Items from a dataset:
== Segment start ==

(** X9: the home page shows the published posts with the three greatest
    created_at values (all of them when there are fewer), greatest first:
    the rows shown and the published rows left out make up the published
    posts, and no row left out has a created_at above that of a row
    shown. *)
Theorem home_shows_three_newest (db : DB) :
  ∃ shown rest,
    home db = latest_of <$> shown
    ∧ shown ++ rest ≡ₚ List.filter is_published (posts db)
    ∧ length shown
      = Nat.min 3 (length (List.filter is_published (posts db)))
    ∧ StronglySorted (not_older (fun p => Some (Post.created_at p))) shown
    ∧ ∀ a b, a ∈ shown → b ∈ rest →
             str_leb (Post.created_at b) (Post.created_at a) = true.
Proof.
  exists (take 3 (published_newest_first db)),
         (drop 3 (published_newest_first db)).
  pose proof (order_by_desc_sorted (fun p => Some (Post.created_at p))
                (List.filter is_published (posts db))) as Hsorted.
  fold (published_newest_first db) in Hsorted.
  rewrite <- (take_drop 3 (published_newest_first db)) in Hsorted.
  apply StronglySorted_app in Hsorted as (Hcross & Hshown & _).
  split; [reflexivity|]. split; [|split; [|split]].
  - rewrite take_drop. apply order_by_desc_perm.
  - rewrite length_take. f_equal. unfold published_newest_first.
    now rewrite order_by_desc_perm.
  - exact Hshown.
  - intros a b Ha Hb. exact (Hcross a b Ha Hb).
Qed.

(** ** Saving, then following the redirect *)

Lemma find_snoc_none {A} (f : A → bool) (l : list A) (x : A) :
  (∀ y, y ∈ l → f y = false) →
  List.find f (l ++ [x]) = if f x then Some x else None.
Proof.
  induction l as [|y l IH]; intros Hall; simpl; [reflexivity|].
  rewrite (Hall y) by left. apply IH. intros z Hz. apply Hall. now right.
Qed.

Lemma find_ext_elem {A} (f g : A → bool) (l : list A) :
  (∀ y, y ∈ l → f y = g y) → List.find f l = List.find g l.
Proof.
  induction l as [|y l IH]; intros Hall; simpl; [reflexivity|].
  rewrite (Hall y) by left. destruct (g y); [reflexivity|].
  apply IH. intros z Hz. apply Hall. now right.
Qed.

Lemma find_fmap {A B} (f : A → B) (g : B → bool) (l : list A) :
  List.find g (f <$> l) = f <$> List.find (fun x => g (f x)) l.
Proof.
  induction l as [|y l IH]; simpl; [reflexivity|].
  destruct (g (f y)); [reflexivity | exact IH].
Qed.

Lemma published_flag_cases (form : Form) :
  published_flag form = 1 ∨ published_flag form = 0.
Proof.
  unfold published_flag. destruct (form_lookup _ _) as [v|]; [|now right].
  destruct (str_eqb v (lit "on")); auto.
Qed.

Section FollowRedirect.
Context {L : Libraries} {S : Settings}.

(** The detail view on a row found by its query. *)
Lemma blog_post_found (db : DB) (slug : str) (p : Post.t) :
  select_published db slug = Some (detail_of p) →
  blog_post db slug
  = if truthy (strip (Post.content_html p)) then ReturnNone
    else if truthy (Post.content_md p) then
      Render (BlogPostPage (detail_of p) (render_markdown (Post.content_md p))
                           (UrlAdminBlogEdit (Post.id p))) 200
    else ReturnNone.
Proof.
  intros Hsel. unfold blog_post. rewrite Hsel, py_or_empty.
  cbn [detail_of Detail.content_html Detail.content_md Detail.id].
  now destruct (truthy (strip _)), (truthy (Post.content_md p)).
Qed.

(** X10: after a create request that succeeded, the page it redirects to
    is the new post's.  When "published" was not ticked that page is a 404.
    When it was, the detail query finds the new row, and the view returns
    nothing as soon as the stored HTML is not blank; it renders the post
    only when [render_markdown] gave blank HTML. *)
Theorem created_post_behind_redirect
    (method : Method) (form : Form) (now : str) (db : DB) (u : Url) :
  let r := admin_blog_new method form now db in
  response r = Redirect u →
  ∃ p, posts (db_after r) = posts db ++ [p]
       ∧ saved_from form p
       ∧ u = UrlBlogPost (Post.slug p)
       ∧ (published_flag form = 0 →
          blog_post (db_after r) (Post.slug p) = Abort 404)
       ∧ (published_flag form = 1 →
          select_published (db_after r) (Post.slug p) = Some (detail_of p)
          ∧ blog_post (db_after r) (Post.slug p)
            = if truthy (strip (Post.content_html p)) then ReturnNone
              else Render (BlogPostPage (detail_of p)
                             (render_markdown (Post.content_md p))
                             (UrlAdminBlogEdit (Post.id p))) 200).
Proof.
  intros r Hok.
  apply admin_blog_new_redirect in Hok as (_ & _ & _ & Hmd & Hins & ->).
  fold r in Hins.
  apply insert_submitted_inr in Hins
    as (Hfree & _ & _ & p & Hrows & _ & _ & Hsaved & _).
  pose proof Hsaved as (Ht & Hslug & _ & Hcm & _ & _ & Hpub).
  exists p. split; [exact Hrows|]. split; [exact Hsaved|].
  split; [now rewrite Hslug|].
  assert (Hfind :
    List.find (fun q => str_eqb (Post.slug q) (Post.slug p) && is_published q)
              (posts (db_after r))
    = if is_published p then Some p else None).
  { rewrite Hrows, find_snoc_none.
    - now rewrite (proj2 (str_eqb_eq _ _) eq_refl).
    - intros q Hq. rewrite slug_taken_false in Hfree.
      apply andb_false_iff. left. apply str_eqb_neq.
      rewrite Hslug. now apply Hfree. }
  split; intros Hflag.
  - unfold blog_post, select_published. rewrite Hfind.
    unfold is_published. now rewrite Hpub, Hflag.
  - assert (Hsel :
      select_published (db_after r) (Post.slug p) = Some (detail_of p)).
    { unfold select_published. rewrite Hfind. unfold is_published.
      now rewrite Hpub, Hflag. }
    split; [exact Hsel|]. rewrite (blog_post_found _ _ p Hsel).
    rewrite Hcm. apply truthy_nonempty in Hmd. now rewrite Hmd.
Qed.

(** X11: after an edit request that succeeded, the detail query on the
    slug it redirects to finds the edited row when "published" was ticked
    and finds nothing (the page is a 404) when it was not. *)
Theorem edited_post_behind_redirect
    (post_id : Z) (method : Method) (form : Form) (now : str) (db : DB)
    (u : Url) :
  let r := admin_blog_edit post_id method form now db in
  response r = Redirect u →
  ∃ row, select_by_id db post_id = Some row
         ∧ u = UrlBlogPost (slugify (submitted form "title"))
         ∧ (published_flag form = 0 →
            blog_post (db_after r) (slugify (submitted form "title"))
            = Abort 404)
         ∧ (published_flag form = 1 →
            select_published (db_after r) (slugify (submitted form "title"))
            = Some (detail_of (set_submitted form now row))).
Proof.
  intros r Hok.
  apply admin_blog_edit_redirect in Hok
    as (_ & (row & Hrow) & _ & Hupd & ->).
  fold r in Hupd.
  apply update_submitted_inr in Hupd as (_ & _ & _ & Hrows & Hfree).
  pose proof (find_Some_elem _ _ _ Hrow) as [Hin Hid].
  apply Z.eqb_eq in Hid.
  assert (Hfree' : ∀ q, q ∈ posts db → Post.id q ≠ post_id →
                        Post.slug q ≠ slugify (submitted form "title"))
    by (apply Hfree; eauto).
  exists row. split; [exact Hrow|]. split; [reflexivity|].
  assert (Hfind :
    List.find (fun q => str_eqb (Post.slug q)
                                (slugify (submitted form "title"))
                        && is_published q)
              (posts (db_after r))
    = if published_flag form =? 1
      then Some (set_submitted form now row) else None).
  { rewrite Hrows, find_fmap.
    rewrite (find_ext_elem _
               (fun q => (Post.id q =? post_id)
                         && (published_flag form =? 1))).
    - destruct (published_flag form =? 1).
      + rewrite (find_ext_elem _ (fun q => Post.id q =? post_id))
          by (intros; apply andb_true_r).
        fold (select_by_id db post_id). rewrite Hrow. simpl.
        now rewrite edit_row_same.
      + rewrite (find_ext_elem _ (fun _ => false))
          by (intros; apply andb_false_r).
        clear. induction (posts db); simpl; auto.
    - intros q Hq. unfold edit_row.
      destruct (Z.eqb_spec (Post.id q) post_id) as [Heq|Hne].
      + cbn. now rewrite (proj2 (str_eqb_eq _ _) eq_refl).
      + cbn. apply andb_false_iff. left. apply str_eqb_neq. auto. }
  split; intros Hflag.
  - unfold blog_post, select_published. rewrite Hfind, Hflag. reflexivity.
  - unfold select_published. rewrite Hfind, Hflag. reflexivity.
Qed.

== Segment end ==

WHAT TO DO: All lines above between those holding "cbn [detail_of Detail.content_html" and "- now rewrite", inclusive, must be set down unchanged, and no other line may be included.

SOLUTION FOR THIS EXERCISE:
  cbn [detail_of Detail.content_html Detail.content_md Detail.id].
  now destruct (truthy (strip _)), (truthy (Post.content_md p)).
Qed.

(** X10: after a create request that succeeded, the page it redirects to
    is the new post's.  When "published" was not ticked that page is a 404.
    When it was, the detail query finds the new row, and the view returns
    nothing as soon as the stored HTML is not blank; it renders the post
    only when [render_markdown] gave blank HTML. *)
Theorem created_post_behind_redirect
    (method : Method) (form : Form) (now : str) (db : DB) (u : Url) :
  let r := admin_blog_new method form now db in
  response r = Redirect u →
  ∃ p, posts (db_after r) = posts db ++ [p]
       ∧ saved_from form p
       ∧ u = UrlBlogPost (Post.slug p)
       ∧ (published_flag form = 0 →
          blog_post (db_after r) (Post.slug p) = Abort 404)
       ∧ (published_flag form = 1 →
          select_published (db_after r) (Post.slug p) = Some (detail_of p)
          ∧ blog_post (db_after r) (Post.slug p)
            = if truthy (strip (Post.content_html p)) then ReturnNone
              else Render (BlogPostPage (detail_of p)
                             (render_markdown (Post.content_md p))
                             (UrlAdminBlogEdit (Post.id p))) 200).
Proof.
  intros r Hok.
  apply admin_blog_new_redirect in Hok as (_ & _ & _ & Hmd & Hins & ->).
  fold r in Hins.
  apply insert_submitted_inr in Hins
    as (Hfree & _ & _ & p & Hrows & _ & _ & Hsaved & _).
  pose proof Hsaved as (Ht & Hslug & _ & Hcm & _ & _ & Hpub).
  exists p. split; [exact Hrows|]. split; [exact Hsaved|].
  split; [now rewrite Hslug|].
  assert (Hfind :
    List.find (fun q => str_eqb (Post.slug q) (Post.slug p) && is_published q)
              (posts (db_after r))
    = if is_published p then Some p else None).
  { rewrite Hrows, find_snoc_none.
    - now rewrite (proj2 (str_eqb_eq _ _) eq_refl).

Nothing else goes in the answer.